What the task asks => Could you return every line of the records below that contains the word "ObjectAwaitingKey"?

___

(** The call reaches the computation of a fresh SCP: the state is not a dead
    end, the improvement phase is on and does not end at this call, and
    [should_compute_scp] fires. *)
Definition scp_triggered (C : Collaborators) (O : Options)
    (time_limit_reached : bool) (global_state : GlobalState)
    (st : Heuristic C) : Prop :=
  phase_assertion C st = true
  ∧ is_unsolvable (unsolvability_heuristic O)
      (abstract_state_ids_of C st global_state) = false
  ∧ improve_heuristic C st = true
  ∧ ¬ budget_exhausted C O time_limit_reached st
  ∧ should_compute_scp C O global_state st = Some true.

(** An abstraction is marked useful by a stored cost-partitioning heuristic
    (it holds a lookup table for it) or by the unsolvability oracle (it has
    an infeasible abstract state). *)
Definition marked_useful (cp_heuristics : list CostPartitioningHeuristic)
    (u : UnsolvabilityHeuristic) (i : nat) : Prop :=
  (∃ cp t, cp ∈ cp_heuristics ∧ t ∈ cp ∧ abstraction_id t = i)
  ∨ (∃ bitmap, u !! i = Some bitmap ∧ true ∈ bitmap).

(** The events of computing or storing an SCP. *)
Definition is_scp_event (e : Event) : Prop :=
  e = EvOrder ∨ e = EvCostPartitioning ∨ e = EvPerimSaturation
  ∨ e = EvFullSaturation ∨ e = EvStore.

(** The task, the state and the novelty structures fit together: the state
    assigns every variable a value of its domain, the offsets and the
    matrix are those the constructor builds. *)
Definition valid_fact (domains : list Z) (f : FactPair) : Prop :=
  ∃ d, domains !! var f = Some d ∧ 0 ≤ value f < d.

Definition valid_state (domains : list Z) (state : list Z) : Prop :=
  Forall2 (λ d v, 0 ≤ v < d) domains state.

Definition square_matrix (n : Z) (pairs : list (list bool)) : Prop :=
  Z.of_nat (length pairs) = n ∧ Forall (λ row, Z.of_nat (length row) = n) pairs.
(** [on_init_pkt(ep, init_pkt, addr, addr_len)], lines 745-796. *)
Definition on_init_pkt (init_pkt : lodp_pkt) (addr : sockaddr) : M Z :=
  (* Validate the INIT packet *)
  if negb (PKT_HDR_INIT_LEN =? hdr_length init_pkt) then ret LODP_ERR_BAD_PACKET
  else
    (* Pull out the peer's keys *)
    let* key := mem (peer_intro_keys init_pkt) in
    (* Generate the INIT ACK *)
    let* ob := lodp_buf_alloc in
    match ob with
    | None => ret LODP_ERR_NOBUFS
    | Some buf =>
        let buf := set_len (PKT_INIT_ACK_LEN + COOKIE_LEN) buf in
        let* _ := assert (len buf <? LODP_MSS) in
        let* buf := mem (put_hdr PKT_INIT_ACK (PKT_HDR_INIT_ACK_LEN + COOKIE_LEN) buf) in
        let* '(_, region) := generate_cookie (drop PKT_INIT_ACK_LEN (plaintext buf)) 0
                               init_pkt addr in
        let* buf := mem (write_pt PKT_INIT_ACK_LEN region buf) in
        let* '(r, buf) := encrypt_then_mac key buf in
        if negb (r =? 0) then
          let* _ := lodp_buf_free (Some buf) in ret r
        else
          let* r := sendto buf addr in
          let* _ := lodp_buf_free (Some buf) in
          ret r
    end.
(** * Facility classification and batch enrichment of outlets

    A shallow embedding of the coordinate parser ([data_loader.py]), the
    facility classifier and geo-query client ([api_handler.py]) and the batch
    orchestrator and summary builder ([facility_analyzer.py]), followed by
    the properties the specification states about them.  The embedding
    then goes on to the session around the batch run (checkpoint reader,
    manual review, sheet loader, the analysis phase of [main.py] and the
    province file names of [config.py]), with further properties of the
    whole.

    Conventions of the embedding.
    - A Python [str] is a [string] whose characters are the code points
      below 256; [lower], [strip] and [split] are the Python methods
      restricted to that range.
    - A Python [dict] with string keys is a [gmap string _]; a set of names
      is a [gset string].
    - The builtin [float] is not part of the repository: its conversion from
      text, the message of its [ValueError] and its formatting are the
      operations of the class [PyFloat].  Where the code computes with
      floats (the percentages of the summary), the arithmetic is that of
      binary64, taken from [PrimFloat].
    - Code that raises is a computation in the monad [M]: a function from
      the [World] (cache, network position, checkpoint file) to a [Result]
      and the next world.  Changes made before an exception persist.
    - Logging, the random pauses and the pickled cache file have no effect
      on any returned value and are left out. *)

From Stdlib Require Import Ascii String QArith Permutation.
From Stdlib Require Import Uint63 PrimFloat.
From stdpp Require Import gmap strings list fin_maps pretty.

Close Scope Q_scope.
Open Scope string_scope.
Open Scope list_scope.
Open Scope nat_scope.

(** ** Python strings *)

Module PyStr.

(** [str.isspace] for one character (code points below 256). *)
Definition is_space (c : ascii) : bool :=
  let n := nat_of_ascii c in
  ((9 <=? n) && (n <=? 13)) || ((28 <=? n) && (n <=? 32))
  || (n =? 133) || (n =? 160).

(** [str.lower] for one character: A-Z and the Latin-1 capitals. *)
Definition lower_char (c : ascii) : ascii :=
  let n := nat_of_ascii c in
  if ((65 <=? n) && (n <=? 90))
     || ((192 <=? n) && (n <=? 222) && negb (n =? 215))
  then ascii_of_nat (n + 32) else c.

Fixpoint lower (s : string) : string :=
  match s with
  | EmptyString => EmptyString
  | String c s' => String (lower_char c) (lower s')
  end.

Fixpoint startswith (p s : string) : bool :=
  match p, s with
  | EmptyString, _ => true
  | String a p', String b s' => if Ascii.eqb a b then startswith p' s' else false
  | String _ _, EmptyString => false
  end.
(** * c-json: a shallow embedding of the pull-style decoder of src/c-json.c

    The cursor [json->p] is modelled as the suffix of the input that starts
    at the cursor: [*json->p] is [cur p] (the NUL terminator when the suffix
    is empty) and [json->p += 1] is [adv1 p].  A [size_t] is a [Z] with its
    wrap-around written out.  Output written to the [open_memstream] stream
    is the list of byte values put there with [fputc]; the memory stream is
    assumed never to fail, so the [-ENOTRECOVERABLE] paths are not taken. *)

From Stdlib Require Import String Ascii ZArith List Bool Lia.
Import ListNotations.
Open Scope Z_scope.

(** ** Characters *)

Definition NUL : ascii := ascii_of_nat 0.
Definition dquote : ascii := ascii_of_nat 34.
Definition backslash : ascii := ascii_of_nat 92.

Definition ceq (a b : ascii) : bool := Ascii.eqb a b.

(** [*p]: the character under the cursor, NUL at the end of the input. *)
Definition cur (s : string) : ascii :=
  match s with
  | EmptyString => NUL
  | String c _ => c
  end.

(** [p += 1] *)
Definition adv1 (s : string) : string :=
  match s with
  | EmptyString => EmptyString
  | String _ t => t
  end.

(** [p[1]] *)
Definition cur1 (s : string) : ascii := cur (adv1 s).

(** [p += n] *)
Fixpoint advn (n : nat) (s : string) : string :=
  match n with
  | O => s
  | S n' => advn n' (adv1 s)
  end.

Definition byte_of (c : ascii) : Z := Z.of_nat (nat_of_ascii c).

(** ** Data model *)

(** Error codes of c-json.h. *)
Inductive err : Type :=
| E_INVALID_JSON
| E_INVALID_TYPE
| E_DEPTH_OVERFLOW
| E_NOTRECOVERABLE.

(** The character-coded state of one nesting level:
    [0] root, ['['] array awaiting a value or [']'], [','] array with the
    cursor behind a [','], ['{'] object awaiting a key, [':'] object with
    the cursor at a value. *)
Inductive lvl : Type :=
| Root                 (* 0   *)
| ArrayAwaitingValue   (* '[' *)
| ArrayAfterValue      (* ',' *)
| ObjectAwaitingKey    (* '{' *)
| ObjectAfterKey.      (* ':' *)

Definition lvl_eqb (a b : lvl) : bool :=
  match a, b with
  | Root, Root | ArrayAwaitingValue, ArrayAwaitingValue
  | ArrayAfterValue, ArrayAfterValue | ObjectAwaitingKey, ObjectAwaitingKey
  | ObjectAfterKey, ObjectAfterKey => true
  | _, _ => false
  end.

Definition SIZE_MOD : Z := 2 ^ 64.

(** [struct CJson]; [input] is [None] for the NULL pointer. *)
Record CJson : Type := mkCJson {
  input : option string;
  p : string;
  poison : option err;
  n_states : Z;
  level : Z;
  states : list lvl
}.

Definition set_p (j : CJson) (q : string) : CJson :=
  mkCJson (input j) q (poison j) (n_states j) (level j) (states j).

Definition set_poison (j : CJson) (e : err) : CJson :=
  mkCJson (input j) (p j) (Some e) (n_states j) (level j) (states j).

Definition set_level (j : CJson) (l : Z) : CJson :=
  mkCJson (input j) (p j) (poison j) (n_states j) l (states j).

(** [states[i] = v]; out of range the C write is undefined, here a no-op. *)
Fixpoint list_set (l : list lvl) (i : nat) (v : lvl) : list lvl :=
  match l, i with
  | [], _ => []
  | _ :: t, O => v :: t
  | x :: t, S i' => x :: list_set t i' v
  end.

Definition set_state (j : CJson) (v : lvl) : CJson :=
  mkCJson (input j) (p j) (poison j) (n_states j) (level j)
          (list_set (states j) (Z.to_nat (level j)) v).

(** [json->states[json->level]] *)
Definition cur_state (j : CJson) : lvl := nth (Z.to_nat (level j)) (states j) Root.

___

Task output =>
| ObjectAwaitingKey    (* '{' *)
  | ArrayAfterValue, ArrayAfterValue | ObjectAwaitingKey, ObjectAwaitingKey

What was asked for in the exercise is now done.